Indigenous Law in Language: Introduction

Rocky shoreline in BC

The United Nations Declaration on the Rights of Indigenous Peoples (the “UN Declaration”) recognizes that Indigenous peoples have the right to self-determination and to revitalize, use, develop, and transmit to future generations their history, language, and culture, among other important rights.

Language is intertwined with law and is a crucial way Indigenous peoples express their laws. Indigenous languages embody an understanding of human relationships with the natural world and among all beings – including supernatural and spiritual beings – through time and space. These understandings are foundational to distinct Indigenous legal orders and the specificity of Indigenous peoples’ connection to their particular territories, and thus their inherent title and jurisdiction.

Indigenous languages offer rich meaning and provide descriptors, shape narrative, and embody legal principles within their words. This richness is essential as we discuss land and water relationships, rights and responsibilities, and all that goes along with them. 

In their work on Indigenizing biodiversity conservation, M’s-it No’kmaq writes that “re-imagining biodiversity conservation must simultaneously respect and promote the inherent rights of Indigenous Peoples. This entails centring and privileging Indigenous worldviews and ways of knowing.” Honouring the law and knowledge embedded in, and expressed through, Indigenous languages is foundational to doing so.

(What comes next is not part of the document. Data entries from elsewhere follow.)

(* ===== verification/Interaction.v ===== *)
(** * Programs that talk to the API server

    The controller is a program whose calls are answered by its environment:
    the API server, the clock, the event recorder and the metrics registry.  A
    program is a tree of calls; nothing is assumed of the answers, so other
    clients may change the cluster between any two calls.  Two semantics are
    given: the trace of a run against a handler, and a program logic that
    states what holds for every handler. *)

From S2P Require Import Prelude K8s ApiTypes.

(** A namespace and a name. *)
Definition NamespacedName : Type := string * string.

Inductive call :=
  | GetPackage (key : NamespacedName)                        (* r.Get(&pkg) *)
  | GetConfigMap (key : NamespacedName)                      (* r.Get(&cm), its Data *)
  | GetService (uncached : bool) (key : NamespacedName)      (* reader.Get(&svc), its target ports *)
  | ListObjects (kind : ObjectType) (ns : string) (labels : gmap string string)
  | ListPackages
  | Patch (o : Object) (force : bool) (owner : string)       (* server-side apply *)
  | Delete (o : Object)
  | StatusUpdate (p : Package)                               (* r.Status().Update *)
  | Now
  | Event (p : Package) (reason message : string)
  | IncTotal (ns name outcome : string)                      (* reconcileTotal *)
  | SetApplied (ns name : string) (n : Z)                    (* appliedResources *)
  | ObserveDuration (ns name : string) (seconds : Z).        (* reconcileDurationSeconds *)

(** What a call answers: a value or an error; [None] is a nil error. *)
Definition ans (c : call) : Type :=
  match c with
  | GetPackage _ => (Package + error)%type
  | GetConfigMap _ => (gmap string string + error)%type
  | GetService _ _ => (list IntOrString + error)%type
  | ListObjects _ _ _ => (list Object + error)%type
  | ListPackages => (list Package + error)%type
  | Patch _ _ _ => (Object + error)%type
  | Delete _ => option error
  | StatusUpdate _ => (Package + error)%type
  | Now => Z
  | Event _ _ _ | IncTotal _ _ _ | SetApplied _ _ _ | ObserveDuration _ _ _ => unit
  end.

Inductive prog (A : Type) :=
  | Ret (a : A)
  | Call (c : call) (k : ans c → prog A)
  | Crash
  | Hang.
Arguments Ret {A} a.
Arguments Call {A} c k.
Arguments Crash {A}.
Arguments Hang {A}.

Fixpoint pbind {A B} (f : A → prog B) (p : prog A) : prog B :=
  match p with
  | Ret a => f a
  | Call c k => Call c (λ r, pbind f (k r))
  | Crash => Crash
  | Hang => Hang
  end.
#[export] Instance prog_ret : MRet prog := @Ret.
#[export] Instance prog_bind : MBind prog := @pbind.

Definition ask (c : call) : prog (ans c) := Call c Ret.

(** Go code without calls, inside a program. *)
Definition lift {A} (m : outcome A) : prog (A + error) :=
  match m with
  | Ok a => Ret (inl a)
  | Err e => Ret (inr e)
  | Panics => Crash
  | Diverges => Hang
  end.

(** ** Runs *)

Inductive event := Ev (c : call) (r : ans c).
Definition ev_call (e : event) : call := let '(Ev c _) := e in c.
Definition trace := list event.

Definition handler (W : Type) := ∀ c : call, W → ans c * W.

Fixpoint run {W A} (h : handler W) (p : prog A) (w : W) : outcome A * trace * W :=
  match p with
  | Ret a => (Ok a, [], w)
  | Call c k =>
      let '(r, w) := h c w in
      let '(o, tr, w) := run h (k r) w in
      (o, Ev c r :: tr, w)
  | Crash => (Panics, [], w)
  | Hang => (Diverges, [], w)
  end.

Lemma run_bind {W A B} (h : handler W) (p : prog A) (f : A → prog B) w :
  run h (p ≫= f) w =
  let '(o, tr, w) := run h p w in
  match o with
  | Ok a => let '(o', tr', w') := run h (f a) w in (o', tr ++ tr', w')
  | Err e => (Err e, tr, w)
  | Panics => (Panics, tr, w)
  | Diverges => (Diverges, tr, w)
  end.
Proof.
  unfold mbind, prog_bind. revert w. induction p as [a|c k IH| |]; intros w; simpl; [|..|done|done].
  - by destruct (run h (f a) w) as [[? ?] ?].
  - destruct (h c w) as [r w']. rewrite IH. destruct (run h (k r) w') as [[o tr] w''].
    destruct o; [|done..]. by destruct (run h (f a) w'') as [[? ?] ?].
Qed.

(** ** A program logic for every environment

    [wp G p Q h]: after history [h], every call the program issues satisfies the
    guarantee [G], whatever was answered before, and its result satisfies [Q]. *)
Fixpoint wp {A} (G : trace → call → Prop) (p : prog A) (Q : trace → A → Prop) (h : trace) : Prop :=
  match p with
  | Ret a => Q h a
  | Call c k => G h c ∧ ∀ r, wp G (k r) Q (h ++ [Ev c r])
  | Crash | Hang => True
  end.

Lemma wp_mono {A} (G : trace → call → Prop) (p : prog A) (Q Q' : trace → A → Prop) h :
  (∀ h a, Q h a → Q' h a) → wp G p Q h → wp G p Q' h.
Proof.
  intros HQ. revert h. induction p as [a|c k IH| |]; intros h; simpl; [apply HQ| |done|done].
  intros [HG Hk]. split; [done|]. intros r. by apply IH.
Qed.

Lemma wp_bind {A B} (G : trace → call → Prop) (p : prog A) (f : A → prog B) (Q : trace → B → Prop) h :
  wp G p (λ h a, wp G (f a) Q h) h → wp G (p ≫= f) Q h.
Proof.
  unfold mbind, prog_bind. revert h. induction p as [a|c k IH| |]; intros h; simpl; [done| |done|done].
  intros [HG Hk]. split; [done|]. intros r. by apply IH.
Qed.

Lemma wp_ask (G : trace → call → Prop) c (Q : trace → ans c → Prop) h :
  G h c → (∀ r, Q (h ++ [Ev c r]) r) → wp G (ask c) Q h.
Proof. intros HG HQ. by split. Qed.

Lemma wp_lift {A} (G : trace → call → Prop) (m : outcome A) (Q : trace → A + error → Prop) h :
  (∀ a, m = Ok a → Q h (inl a)) → (∀ e, m = Err e → Q h (inr e)) → wp G (lift m) Q h.
Proof. intros HOk HErr. destruct m; simpl; auto. Qed.

(** What the logic proves is true of every run. *)
Theorem wp_adequate {W A} (h : handler W) (G : trace → call → Prop) (p : prog A) (Q : trace → A → Prop) past w :
  wp G p Q past →
  let '(o, tr, _) := run h p w in
  (∀ tr1 e tr2, tr = tr1 ++ e :: tr2 → G (past ++ tr1) (ev_call e)) ∧
  (∀ a, o = Ok a → Q (past ++ tr) a).
Proof.
  revert past w. induction p as [a|c k IH| |]; intros past w; simpl.
  - intros HQ. split; [by intros [] ? ?|]. intros ? [= <-]. by rewrite app_nil_r.
  - intros [HG Hk]. destruct (h c w) as [r w']. specialize (IH r (past ++ [Ev c r]) w' (Hk r)).
    destruct (run h (k r) w') as [[o tr] w'']. destruct IH as [IHG IHQ]. split.
    + intros [|e' tr1] e tr2 [= <- ->]; simpl; [by rewrite app_nil_r|].
      specialize (IHG tr1 e tr2 eq_refl). by rewrite <-app_assoc in IHG.
    + intros a Ha. specialize (IHQ a Ha). by rewrite <-app_assoc in IHQ.
  - intros _. split; [by intros [] ? ?|done].
  - intros _. split; [by intros [] ? ?|done].
Qed.

(** A program's loop over a list, which stops at the first error. *)
Fixpoint each {A B} (f : A → prog (B + error)) (l : list A) : prog (list B + error) :=
  match l with
  | [] => Ret (inl [])
  | x :: l =>
      r ← f x;
      match r with
      | inr e => Ret (inr e)
      | inl y => rest ← each f l; Ret (match rest with inl ys => inl (y :: ys) | inr e => inr e end)
      end
  end.

(** Every call the program may issue, whatever is answered, satisfies [P]. *)
Fixpoint issues {A} (P : call → Prop) (p : prog A) : Prop :=
  match p with
  | Call c k => P c ∧ ∀ r, issues P (k r)
  | Ret _ | Crash | Hang => True
  end.

Section Issues.
Context (P : call → Prop).

Lemma issues_bind {A B} (p : prog A) (f : A → prog B) : issues P p → (∀ a, issues P (f a)) → issues P (p ≫= f).
Proof.
  intros Hp Hf. unfold mbind, prog_bind. induction p as [a|c k IH| |]; simpl in *; [apply Hf| |done|done].
  destruct Hp as [Hc Hk]. split; [done|]. intros r. by apply IH.
Qed.
Lemma issues_ask {B} c (f : ans c → prog B) : P c → (∀ r, issues P (f r)) → issues P (ask c ≫= f).
Proof. by split. Qed.
Lemma issues_lift {A} (m : outcome A) : issues P (lift m).
Proof. by destruct m. Qed.
Lemma issues_each {A B} (f : A → prog (B + error)) l : (∀ x, issues P (f x)) → issues P (each f l).
Proof.
  intros Hf. induction l as [|x l IH]; simpl; [done|]. apply issues_bind; [apply Hf|].
  intros [y|e]; [|done]. by apply issues_bind.
Qed.

(** So it is of the calls of every run. *)
Lemma issues_run {W A} (h : handler W) (p : prog A) w : issues P p → Forall (λ e, P (ev_call e)) (run h p w).1.2.
Proof.
  revert w. induction p as [a|c k IH| |]; intros w; simpl; [constructor| |constructor..].
  intros [Hc Hk]. destruct (h c w) as [r w']. specialize (IH r w' (Hk r)).
  destruct (run h (k r) w') as [[o tr] w'']. by constructor.
Qed.
End Issues.

(** A program returns on every path on which the answers satisfy [B]: it does
    not panic and does not loop forever. *)
Fixpoint returns_under {A} (B : ∀ c, ans c → Prop) (p : prog A) : Prop :=
  match p with
  | Ret _ => True
  | Call c k => ∀ r, B c r → returns_under B (k r)
  | Crash | Hang => False
  end.

Section Returns.
Context (B : ∀ c, ans c → Prop).

Lemma returns_under_bind {A C} (p : prog A) (f : A → prog C) :
  returns_under B p → (∀ a, returns_under B (f a)) → returns_under B (p ≫= f).
Proof.
  intros Hp Hf. unfold mbind, prog_bind. induction p as [a|c k IH| |]; simpl in *; [apply Hf| |done|done].
  intros r Hr. by apply IH, Hp.
Qed.

Lemma returns_under_ask {C} c (f : ans c → prog C) :
  (∀ r, B c r → returns_under B (f r)) → returns_under B (ask c ≫= f).
Proof. by intros Hf r Hr; apply Hf. Qed.

Lemma returns_under_lift {A} (m : outcome A) : returns m → returns_under B (lift m).
Proof. by destruct m. Qed.

Lemma returns_under_each {A C} (f : A → prog (C + error)) l :
  (∀ x, returns_under B (f x)) → returns_under B (each f l).
Proof.
  intros Hf. induction l as [|x l IH]; simpl; [done|]. apply returns_under_bind; [apply Hf|].
  intros [y|e]; [|done]. by apply returns_under_bind.
Qed.

(** A handler whose answers satisfy [B] runs such a program to its end. *)
Lemma returns_under_run {W A} (h : handler W) (p : prog A) w :
  (∀ c w, B c (h c w).1) → returns_under B p → is_Ok (run h p w).1.1.
Proof.
  intros Hh. revert w. induction p as [a|c k IH| |]; intros w; simpl; [by eexists| |done|done].
  intros Hk. pose proof (Hh c w) as Hr. destruct (h c w) as [r w']. simpl in Hr. specialize (IH r w' (Hk r Hr)).
  by destruct (run h (k r) w') as [[? ?] ?].
Qed.
End Returns.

The BC government has recently committed to making a paradigm shift – after 150 years of prioritizing resource extraction – to now: 

Declare conservation of ecosystem health and biodiversity …as an overarching priority and enact legislation that legally establishes this priority for all sectors.

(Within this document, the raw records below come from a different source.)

(** Writing the ready status again writes the same status: the time of the last
    transition is kept. *)
Lemma upsert_same c cs e :
  NoDup (c_Type <$> cs) → e ∈ cs → c_Type e = c_Type c → c_Status e = c_Status c →
  set_LastTransitionTime (c_LastTransitionTime e) c = e → upsertCondition c cs = cs.
Proof.
  intros Hnd He Ht Hs Hsame. induction cs as [|x cs IH]; [by apply elem_of_nil in He|].
  rewrite fmap_cons in Hnd. apply NoDup_cons in Hnd as [Hx Hnd]. cbn [upsertCondition].
  apply elem_of_cons in He as [<-|He].
  - rewrite Ht, String.eqb_refl. cbn [negb]. by rewrite decide_True, Hsame.
  - destruct (String.eqb_spec (c_Type x) (c_Type c)) as [E|]; cbn [negb]; [|by rewrite IH].
    destruct Hx. rewrite E, <-Ht. by apply list_elem_of_fmap_2.
Qed.

Lemma drop_none t cs : t ∉ c_Type <$> cs → dropCondition t cs = cs.
Proof.
  induction cs as [|x cs IH]; [done|]. rewrite fmap_cons, not_elem_of_cons. intros [Hx Hcs]. cbn [dropCondition].
  destruct (String.eqb_spec (c_Type x) t); [congruence|]. by rewrite IH.
Qed.

Lemma readyPackage_again pkg desired now now2 :
  unique_conditions pkg → readyPackage (readyPackage pkg desired now) desired now2 = readyPackage pkg desired now.
Proof.
  intros Hu. set (ready := readyPackage pkg desired now).
  assert (Status_Conditions (pkg_Status (readyPackage ready desired now2)) = Status_Conditions (pkg_Status ready)) as E.
  { set (c2 := condition ready "Ready" ConditionTrue "ResourcesApplied" "bb-common resources reconciled" now2).
    change (dropCondition "Reconciling" (dropCondition "Stalled" (upsertCondition c2 (Status_Conditions (pkg_Status ready)))) =
            Status_Conditions (pkg_Status ready)).
    assert (upsertCondition c2 (Status_Conditions (pkg_Status ready)) = Status_Conditions (pkg_Status ready)) as ->.
    { set (c := condition pkg "Ready" ConditionTrue "ResourcesApplied" "bb-common resources reconciled" now).
      apply (upsert_same _ _ (transition c (Status_Conditions (pkg_Status pkg)))).
      - by apply readyPackage_unique.
      - unfold ready, readyPackage. cbn [pkg_Status set_AppliedResources set_ObservedGeneration set_Status Status_Conditions].
        destruct (transition_type c (Status_Conditions (pkg_Status pkg))) as [Ht _].
        assert (NoDup (c_Type <$> upsertCondition c (Status_Conditions (pkg_Status pkg)))) as Hnd by by apply upsert_NoDup.
        apply drop_elem; [by apply (drop_NoDup "Stalled")|]. split; [|by rewrite Ht].
        apply drop_elem; [done|]. split; [|by rewrite Ht]. apply upsert_elem; [done|]. by right.
      - apply (transition_type c).
      - apply (transition_type c).
      - unfold transition. destruct (find _ _) as [e|]; [|done]. by destruct (decide _). }
    rewrite (drop_none "Stalled") by (apply (readyPackage_lacks pkg desired now); auto).
    apply drop_none. apply (readyPackage_lacks pkg desired now); auto. }
  transitivity (set_Conditions (Status_Conditions (pkg_Status (readyPackage ready desired now2))) ready); [reflexivity|].
  by rewrite E.
Qed.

Further, the Declaration on the Rights of Indigenous Peoples Act requires BC to, in consultation and cooperation with Indigenous Peoples, take all measures necessary to ensure the laws of BC are consistent with the UN Declaration. These important commitments have the potential to catalyze law reform in BC to maintain and restore thriving ecosystem relationships.

Ethically fulfilling this potential, however, will require that the laws and languages of inherent title holders are held on at least equal footing with western scientific and legal understandings of biodiversity and ecosystem health in the co-development of a new law and its implementation. Indeed, prioritizing ecosystem health, i.e., maintaining and restoring ecosystem conditions and processes that allow all beings to thrive, cannot be separated from an understanding of the Indigenous laws and stewardship practices that created and maintained these conditions over millennia. 

Indigenous languages provide a unique pathway to deeper understanding of ecosystem relationships, rights and responsibilities within particular Indigenous legal orders and in particular Indigenous territories that cannot be achieved through the sole use of western terminology. Rather than a top-down, one-size-fits-all approach, the specificity and diversity of Indigenous legal orders points toward new provincial legislation that expands the Province’s legal toolbox to align with Indigenous law and governance of conservation initiatives in their particular territories, while enshrining a shared legal imperative to maintain and restore thriving ecosystem relationships and uphold "natural law."

Further, it points towards the importance of direct involvement of knowledge holders and language speakers in the decision-making process. As Trish Rosborough, chuutsqa Layla Rorick and Suzanne Urbanczyk write in their paper on revitalizing Indigenous languages:

Indigenous Elders and first language speakers offer important knowledge about the worldview expressed through their languages and thus are important collaborators...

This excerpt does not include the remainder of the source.